• [Source data]:
'''
Lemma get_hex_digits w ds : ds <> [] -> (forall d, In d ds -> 0 <= d < 16) ->
  get_hex_field w (map digit_char ds) = (Some (wrap w (digits_value 16 ds)), true).
Proof.
  intros Hne Hd. unfold get_hex_field. destruct ds as [|d ds]; [done|].
  destruct (digit_char_plain d) as (Hs & Hm & Hp & _); [apply Hd; by left|].
  cbn [map skip_spaces]. rewrite Hs. cbn [hex_sign]. rewrite Hm, Hp. cbv iota beta.
  assert (Hpre : hex_prefix (digit_char d :: map digit_char ds) = digit_char d :: map digit_char ds).
  { destruct ds as [|x ds]; [done|]. cbn [map hex_prefix].
    destruct (digit_char_plain x) as (_ & _ & _ & -> & _); [apply Hd; right; by left|]. by rewrite andb_false_r. }
  rewrite Hpre. change (digit_char d :: map digit_char ds) with (map digit_char (d :: ds)).
  rewrite hex_digits_text by done. cbn [fst snd]. done.
Qed.

Lemma hex_range c n d : In d (NumberText.digits 16 c n) -> 0 <= d < 16.
Proof. apply digits_range. lia. Qed.

Lemma hex_field_text w width k n : 0 <= n < 16 ^ Z.of_nat k -> (1 <= k <= width)%nat -> 16 ^ Z.of_nat k <= 2 ^ w ->
  get_hex_field w (number_text 16 width n) = (Some n, true).
Proof.
  intros Hn Hk Hw. unfold number_text. set (c := Nat.max _ _).
  rewrite get_hex_digits; [|rewrite <- length_zero_iff_nil, length_base_digits; unfold c; lia|apply hex_range].
  rewrite digits_value_digits by lia.
  assert (16 ^ Z.of_nat k <= 16 ^ Z.of_nat c) by (apply Z.pow_le_mono_r; unfold c; lia).
  rewrite Z.mod_small by lia. rewrite wrap_small by (unfold fits; lia). done.
Qed.

Lemma hex_printable width n : printable (number_text 16 width n) = true.
Proof.
  unfold printable, number_text. rewrite forallb_map, forallb_forall. intros d Hd%hex_range.
  by destruct (digit_char_plain d Hd) as (_ & _ & _ & _ & ->).
Qed.

Lemma hex_nonempty width n : number_text 16 (S width) n <> [].
Proof. unfold number_text. rewrite <- length_zero_iff_nil, length_map, length_base_digits. lia. Qed.

Lemma work_text_back w target : fits 64 w -> from_string_hex (to_string_hex w) target = Ok (false, w).
Proof.
  intros Hw. unfold from_string_hex, to_string_hex. rewrite bool_decide_false by apply hex_nonempty.
  unfold fits in Hw. rewrite length_hex by lia. cbn [Nat.ltb Nat.leb].
  rewrite (hex_field_text 64 16 16) by lia. done.
Qed.

(** ** Actions *)

Lemma byte_hex b : get_hex_field 32 (number_text 16 2 (byte.unsigned b)) = (Some (byte.unsigned b), true).
Proof. pose proof (byte.unsigned_range b). apply (hex_field_text 32 2 2); lia. Qed.

Lemma length_byte_hex b : length (number_text 16 2 (byte.unsigned b)) = 2%nat.
Proof. pose proof (byte.unsigned_range b). apply length_hex; lia. Qed.

Lemma action_length bs : length (action_encode_hex bs) = (2 * length bs)%nat.
Proof.
  unfold action_encode_hex. induction bs as [|b bs IH]; [done|]. cbn [map concat]. rewrite length_app, IH, length_byte_hex. cbn. lia.
Qed.

Lemma action_text_back bs : action_decode_hex (action_encode_hex bs) = Some bs.
Proof.
  unfold action_decode_hex. rewrite action_length, Nat.mul_comm, Nat.Div0.mod_mul. cbn [Nat.eqb negb]. f_equal.
  induction bs as [|b bs IH]; [done|]. unfold action_encode_hex. cbn [map concat]. fold (action_encode_hex bs).
  pose proof (byte_hex b) as Hb. pose proof (length_byte_hex b) as Hl.
  destruct (number_text 16 2 (byte.unsigned b)) as [|x [|y [|? ?]]]; try discriminate Hl.
  cbn [app action_decode_loop]. rewrite Hb, IH. cbn [fst from_option]. unfold id. f_equal.
  pose proof (byte.unsigned_range b). rewrite wrap_small by (unfold fits; lia). apply byte.of_Z_unsigned.
Qed.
'''
• [Problem to work on]:
Beginning with the top line of the data above, output every line exactly until the one that contains "destruct (digit_char_plain x)", and include that one too.

• [Exercise solution]:
Lemma get_hex_digits w ds : ds <> [] -> (forall d, In d ds -> 0 <= d < 16) ->
  get_hex_field w (map digit_char ds) = (Some (wrap w (digits_value 16 ds)), true).
Proof.
  intros Hne Hd. unfold get_hex_field. destruct ds as [|d ds]; [done|].
  destruct (digit_char_plain d) as (Hs & Hm & Hp & _); [apply Hd; by left|].
  cbn [map skip_spaces]. rewrite Hs. cbn [hex_sign]. rewrite Hm, Hp. cbv iota beta.
  assert (Hpre : hex_prefix (digit_char d :: map digit_char ds) = digit_char d :: map digit_char ds).
  { destruct ds as [|x ds]; [done|]. cbn [map hex_prefix].
    destruct (digit_char_plain x) as (_ & _ & _ & -> & _); [apply Hd; right; by left|]. by rewrite andb_false_r. }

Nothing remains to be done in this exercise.